*** Block opens ***

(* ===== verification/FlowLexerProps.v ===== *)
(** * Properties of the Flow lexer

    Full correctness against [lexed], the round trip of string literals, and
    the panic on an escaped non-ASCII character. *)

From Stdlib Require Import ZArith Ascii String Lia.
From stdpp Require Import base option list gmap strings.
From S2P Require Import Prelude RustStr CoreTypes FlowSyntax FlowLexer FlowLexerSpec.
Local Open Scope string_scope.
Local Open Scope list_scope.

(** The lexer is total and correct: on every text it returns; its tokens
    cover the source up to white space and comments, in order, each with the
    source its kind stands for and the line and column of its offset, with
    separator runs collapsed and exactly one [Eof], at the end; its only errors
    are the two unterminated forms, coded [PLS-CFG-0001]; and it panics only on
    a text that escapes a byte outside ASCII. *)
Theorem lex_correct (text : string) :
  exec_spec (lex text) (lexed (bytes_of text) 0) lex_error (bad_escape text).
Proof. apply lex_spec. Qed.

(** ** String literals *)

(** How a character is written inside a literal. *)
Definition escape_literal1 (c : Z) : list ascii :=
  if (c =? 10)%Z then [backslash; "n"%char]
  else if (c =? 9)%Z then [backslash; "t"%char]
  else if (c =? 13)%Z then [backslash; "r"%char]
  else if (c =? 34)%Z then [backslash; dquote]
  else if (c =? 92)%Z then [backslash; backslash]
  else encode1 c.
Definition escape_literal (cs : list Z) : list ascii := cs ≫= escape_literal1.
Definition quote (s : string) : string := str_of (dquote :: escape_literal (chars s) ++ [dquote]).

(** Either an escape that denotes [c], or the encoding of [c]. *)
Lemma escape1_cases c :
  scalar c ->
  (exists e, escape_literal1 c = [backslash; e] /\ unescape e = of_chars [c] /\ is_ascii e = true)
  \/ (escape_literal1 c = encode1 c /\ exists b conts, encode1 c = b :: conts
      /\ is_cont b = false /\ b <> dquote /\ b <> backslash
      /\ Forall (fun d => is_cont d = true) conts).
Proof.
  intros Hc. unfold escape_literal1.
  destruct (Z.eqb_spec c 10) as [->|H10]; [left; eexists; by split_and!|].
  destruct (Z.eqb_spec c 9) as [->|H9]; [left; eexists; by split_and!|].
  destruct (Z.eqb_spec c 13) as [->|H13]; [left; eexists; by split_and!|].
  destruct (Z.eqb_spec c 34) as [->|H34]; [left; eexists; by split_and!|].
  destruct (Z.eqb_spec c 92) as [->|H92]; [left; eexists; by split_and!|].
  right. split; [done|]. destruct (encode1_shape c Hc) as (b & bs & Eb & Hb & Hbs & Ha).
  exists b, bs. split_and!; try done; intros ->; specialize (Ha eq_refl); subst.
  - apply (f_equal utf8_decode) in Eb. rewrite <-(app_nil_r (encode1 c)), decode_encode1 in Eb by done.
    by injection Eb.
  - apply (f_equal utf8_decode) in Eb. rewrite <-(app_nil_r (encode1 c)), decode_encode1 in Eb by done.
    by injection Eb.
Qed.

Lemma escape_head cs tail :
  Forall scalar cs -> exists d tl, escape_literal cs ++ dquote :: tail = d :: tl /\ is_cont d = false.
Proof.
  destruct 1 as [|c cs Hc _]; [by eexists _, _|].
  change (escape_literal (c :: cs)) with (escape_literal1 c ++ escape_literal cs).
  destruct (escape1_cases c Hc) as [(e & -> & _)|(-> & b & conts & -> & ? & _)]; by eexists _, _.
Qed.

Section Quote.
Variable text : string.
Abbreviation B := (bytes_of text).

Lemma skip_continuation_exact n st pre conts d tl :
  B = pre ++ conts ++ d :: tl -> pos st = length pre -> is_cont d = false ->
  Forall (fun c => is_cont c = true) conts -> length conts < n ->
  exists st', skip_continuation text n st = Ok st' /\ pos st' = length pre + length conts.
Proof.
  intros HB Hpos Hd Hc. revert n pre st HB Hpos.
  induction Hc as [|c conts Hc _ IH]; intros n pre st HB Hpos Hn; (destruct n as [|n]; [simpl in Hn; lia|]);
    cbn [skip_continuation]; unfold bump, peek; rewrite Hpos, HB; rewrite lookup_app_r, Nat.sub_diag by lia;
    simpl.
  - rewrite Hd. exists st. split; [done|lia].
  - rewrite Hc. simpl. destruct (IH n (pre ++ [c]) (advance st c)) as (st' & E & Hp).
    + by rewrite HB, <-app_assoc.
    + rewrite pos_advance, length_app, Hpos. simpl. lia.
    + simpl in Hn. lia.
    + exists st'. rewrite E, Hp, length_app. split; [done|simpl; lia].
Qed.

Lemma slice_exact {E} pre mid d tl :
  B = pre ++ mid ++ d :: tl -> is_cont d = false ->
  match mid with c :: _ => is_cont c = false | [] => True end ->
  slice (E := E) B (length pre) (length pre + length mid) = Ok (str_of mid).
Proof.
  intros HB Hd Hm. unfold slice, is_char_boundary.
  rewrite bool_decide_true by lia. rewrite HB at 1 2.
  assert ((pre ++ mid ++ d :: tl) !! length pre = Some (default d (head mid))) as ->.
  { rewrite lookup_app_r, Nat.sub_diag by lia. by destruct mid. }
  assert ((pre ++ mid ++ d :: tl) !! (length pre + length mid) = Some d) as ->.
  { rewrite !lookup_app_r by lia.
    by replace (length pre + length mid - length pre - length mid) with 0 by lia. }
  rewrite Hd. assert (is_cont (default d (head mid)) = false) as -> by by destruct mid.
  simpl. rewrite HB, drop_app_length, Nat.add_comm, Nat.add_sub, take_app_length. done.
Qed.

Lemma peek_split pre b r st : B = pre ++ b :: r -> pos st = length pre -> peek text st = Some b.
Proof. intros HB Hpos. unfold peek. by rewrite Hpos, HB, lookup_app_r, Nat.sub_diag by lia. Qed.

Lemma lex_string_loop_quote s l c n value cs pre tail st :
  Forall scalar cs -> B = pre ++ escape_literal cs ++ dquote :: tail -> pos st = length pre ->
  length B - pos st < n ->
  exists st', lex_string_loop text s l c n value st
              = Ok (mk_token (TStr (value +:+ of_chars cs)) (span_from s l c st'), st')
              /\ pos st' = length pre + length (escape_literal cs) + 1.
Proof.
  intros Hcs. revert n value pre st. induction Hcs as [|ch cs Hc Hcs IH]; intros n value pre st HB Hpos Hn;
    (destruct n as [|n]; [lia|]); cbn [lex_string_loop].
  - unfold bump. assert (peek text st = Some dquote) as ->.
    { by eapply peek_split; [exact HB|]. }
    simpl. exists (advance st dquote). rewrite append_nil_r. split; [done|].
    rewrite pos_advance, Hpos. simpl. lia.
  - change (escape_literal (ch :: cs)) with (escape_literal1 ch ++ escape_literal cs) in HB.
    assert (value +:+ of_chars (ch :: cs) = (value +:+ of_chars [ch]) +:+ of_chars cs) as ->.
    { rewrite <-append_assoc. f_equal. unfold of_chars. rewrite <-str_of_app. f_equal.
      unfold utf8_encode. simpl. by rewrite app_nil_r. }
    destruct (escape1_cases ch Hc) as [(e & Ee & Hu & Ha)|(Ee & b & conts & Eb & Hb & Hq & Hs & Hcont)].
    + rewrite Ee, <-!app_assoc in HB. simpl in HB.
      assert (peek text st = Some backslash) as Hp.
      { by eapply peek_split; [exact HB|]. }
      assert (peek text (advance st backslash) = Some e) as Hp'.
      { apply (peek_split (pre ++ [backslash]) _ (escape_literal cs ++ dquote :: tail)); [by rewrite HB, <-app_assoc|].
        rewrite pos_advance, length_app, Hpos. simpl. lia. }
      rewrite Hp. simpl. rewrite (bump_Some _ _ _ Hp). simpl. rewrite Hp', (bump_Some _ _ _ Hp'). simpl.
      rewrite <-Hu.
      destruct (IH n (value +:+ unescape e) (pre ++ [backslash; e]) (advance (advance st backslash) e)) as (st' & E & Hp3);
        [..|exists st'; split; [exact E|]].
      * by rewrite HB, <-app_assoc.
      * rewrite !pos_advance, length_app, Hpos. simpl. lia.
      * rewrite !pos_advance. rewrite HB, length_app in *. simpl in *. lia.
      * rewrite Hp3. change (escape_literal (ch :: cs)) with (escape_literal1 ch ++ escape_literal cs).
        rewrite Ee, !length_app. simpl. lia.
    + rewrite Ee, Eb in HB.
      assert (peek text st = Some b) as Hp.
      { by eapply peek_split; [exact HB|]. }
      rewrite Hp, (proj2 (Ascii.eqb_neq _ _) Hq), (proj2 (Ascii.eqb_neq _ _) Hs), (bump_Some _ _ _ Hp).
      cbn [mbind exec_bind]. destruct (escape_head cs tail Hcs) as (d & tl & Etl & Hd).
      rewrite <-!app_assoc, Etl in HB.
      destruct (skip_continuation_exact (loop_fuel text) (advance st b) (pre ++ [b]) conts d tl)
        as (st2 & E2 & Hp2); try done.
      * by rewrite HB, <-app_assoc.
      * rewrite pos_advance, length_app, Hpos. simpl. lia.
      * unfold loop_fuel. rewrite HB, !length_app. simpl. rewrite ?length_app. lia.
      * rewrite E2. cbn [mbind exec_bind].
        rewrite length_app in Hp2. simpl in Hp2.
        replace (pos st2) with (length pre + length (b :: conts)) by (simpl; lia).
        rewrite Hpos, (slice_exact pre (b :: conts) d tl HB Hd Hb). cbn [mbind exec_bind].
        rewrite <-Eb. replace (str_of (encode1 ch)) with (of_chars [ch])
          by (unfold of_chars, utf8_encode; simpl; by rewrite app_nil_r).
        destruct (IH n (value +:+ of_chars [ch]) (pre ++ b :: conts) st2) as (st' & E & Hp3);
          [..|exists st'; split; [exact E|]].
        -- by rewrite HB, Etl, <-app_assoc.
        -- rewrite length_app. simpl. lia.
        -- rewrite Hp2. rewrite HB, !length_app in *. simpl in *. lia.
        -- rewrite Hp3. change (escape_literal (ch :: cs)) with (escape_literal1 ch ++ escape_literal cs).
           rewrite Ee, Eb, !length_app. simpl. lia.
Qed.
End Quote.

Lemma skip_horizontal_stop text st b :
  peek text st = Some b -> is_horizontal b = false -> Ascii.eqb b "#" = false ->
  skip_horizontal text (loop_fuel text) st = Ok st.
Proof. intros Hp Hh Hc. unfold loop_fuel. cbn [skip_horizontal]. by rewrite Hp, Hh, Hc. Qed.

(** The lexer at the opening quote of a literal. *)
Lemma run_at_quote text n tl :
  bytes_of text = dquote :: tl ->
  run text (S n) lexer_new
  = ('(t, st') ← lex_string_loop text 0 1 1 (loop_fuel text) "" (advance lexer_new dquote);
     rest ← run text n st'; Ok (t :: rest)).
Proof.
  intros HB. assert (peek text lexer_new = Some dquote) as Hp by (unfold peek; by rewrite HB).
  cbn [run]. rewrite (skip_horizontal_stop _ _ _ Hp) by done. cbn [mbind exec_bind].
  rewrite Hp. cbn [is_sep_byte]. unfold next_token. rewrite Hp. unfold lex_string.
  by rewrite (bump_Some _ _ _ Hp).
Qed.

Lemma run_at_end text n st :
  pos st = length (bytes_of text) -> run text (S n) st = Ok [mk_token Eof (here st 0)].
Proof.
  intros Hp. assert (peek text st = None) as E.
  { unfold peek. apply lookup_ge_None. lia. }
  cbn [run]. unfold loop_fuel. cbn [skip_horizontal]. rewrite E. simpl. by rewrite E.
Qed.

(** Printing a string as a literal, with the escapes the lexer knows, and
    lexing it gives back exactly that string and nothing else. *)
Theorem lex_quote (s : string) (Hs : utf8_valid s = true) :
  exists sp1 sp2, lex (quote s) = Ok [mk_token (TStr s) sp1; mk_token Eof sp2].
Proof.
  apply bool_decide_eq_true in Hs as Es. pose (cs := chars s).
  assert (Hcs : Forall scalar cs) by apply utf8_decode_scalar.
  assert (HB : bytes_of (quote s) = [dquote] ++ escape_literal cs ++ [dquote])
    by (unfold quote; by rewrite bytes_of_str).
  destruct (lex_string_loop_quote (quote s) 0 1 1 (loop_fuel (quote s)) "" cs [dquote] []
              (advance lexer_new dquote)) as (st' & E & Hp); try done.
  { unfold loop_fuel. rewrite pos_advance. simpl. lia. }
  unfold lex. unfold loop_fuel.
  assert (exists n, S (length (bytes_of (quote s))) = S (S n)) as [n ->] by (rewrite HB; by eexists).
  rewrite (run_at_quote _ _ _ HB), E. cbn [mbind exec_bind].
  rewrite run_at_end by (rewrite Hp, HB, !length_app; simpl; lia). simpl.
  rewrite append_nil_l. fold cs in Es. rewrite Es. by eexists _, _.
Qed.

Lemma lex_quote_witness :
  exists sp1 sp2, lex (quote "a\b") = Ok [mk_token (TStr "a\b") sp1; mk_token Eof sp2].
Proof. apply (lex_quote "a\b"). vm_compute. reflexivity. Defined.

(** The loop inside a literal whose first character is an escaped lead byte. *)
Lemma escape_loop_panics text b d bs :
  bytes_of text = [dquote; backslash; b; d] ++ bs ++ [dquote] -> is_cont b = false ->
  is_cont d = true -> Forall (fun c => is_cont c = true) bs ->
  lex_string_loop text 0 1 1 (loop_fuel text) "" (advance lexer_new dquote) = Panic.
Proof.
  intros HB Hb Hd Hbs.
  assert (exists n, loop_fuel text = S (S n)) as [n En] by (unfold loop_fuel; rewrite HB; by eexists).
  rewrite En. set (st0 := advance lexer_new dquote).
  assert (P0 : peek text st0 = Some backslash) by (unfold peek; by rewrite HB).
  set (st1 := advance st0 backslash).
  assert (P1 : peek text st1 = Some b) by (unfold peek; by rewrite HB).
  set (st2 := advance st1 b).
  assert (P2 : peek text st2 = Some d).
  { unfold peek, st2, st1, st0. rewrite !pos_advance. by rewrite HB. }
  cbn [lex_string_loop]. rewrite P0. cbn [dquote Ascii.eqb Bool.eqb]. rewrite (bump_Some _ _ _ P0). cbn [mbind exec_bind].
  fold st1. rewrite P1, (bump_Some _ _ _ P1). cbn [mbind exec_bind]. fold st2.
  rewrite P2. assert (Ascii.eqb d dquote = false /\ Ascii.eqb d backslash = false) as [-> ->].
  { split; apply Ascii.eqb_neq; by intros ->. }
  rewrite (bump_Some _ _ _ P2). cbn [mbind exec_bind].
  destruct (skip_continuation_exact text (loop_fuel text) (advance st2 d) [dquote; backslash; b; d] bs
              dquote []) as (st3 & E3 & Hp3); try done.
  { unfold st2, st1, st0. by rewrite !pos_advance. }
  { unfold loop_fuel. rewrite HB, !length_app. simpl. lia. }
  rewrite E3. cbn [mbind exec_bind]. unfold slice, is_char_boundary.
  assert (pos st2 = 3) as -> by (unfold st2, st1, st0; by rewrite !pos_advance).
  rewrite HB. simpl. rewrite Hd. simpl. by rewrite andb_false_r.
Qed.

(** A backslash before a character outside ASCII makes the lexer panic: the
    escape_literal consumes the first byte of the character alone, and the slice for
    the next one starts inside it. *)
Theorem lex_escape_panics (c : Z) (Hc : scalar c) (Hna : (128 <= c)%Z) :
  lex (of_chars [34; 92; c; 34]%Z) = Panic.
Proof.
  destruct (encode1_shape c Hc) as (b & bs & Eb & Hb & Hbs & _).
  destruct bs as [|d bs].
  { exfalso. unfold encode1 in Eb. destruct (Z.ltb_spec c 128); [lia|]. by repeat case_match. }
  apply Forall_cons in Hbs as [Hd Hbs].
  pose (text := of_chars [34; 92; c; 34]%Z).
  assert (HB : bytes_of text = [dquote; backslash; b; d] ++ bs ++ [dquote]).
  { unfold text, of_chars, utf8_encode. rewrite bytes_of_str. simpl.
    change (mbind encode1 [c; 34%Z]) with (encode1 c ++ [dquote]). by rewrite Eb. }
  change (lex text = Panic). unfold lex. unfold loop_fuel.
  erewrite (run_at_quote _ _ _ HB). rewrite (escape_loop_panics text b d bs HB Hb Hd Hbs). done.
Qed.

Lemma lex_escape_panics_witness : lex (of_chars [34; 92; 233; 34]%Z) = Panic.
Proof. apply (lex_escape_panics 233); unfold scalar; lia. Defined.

*** Block closes ***

:: What needs to be done ::
Scan the preceding listing for the string "Defined" and copy every line where it occurs.

:: Solution ::
Proof. apply (lex_quote "a\b"). vm_compute. reflexivity. Defined.
Proof. apply (lex_escape_panics 233); unfold scalar; lia. Defined.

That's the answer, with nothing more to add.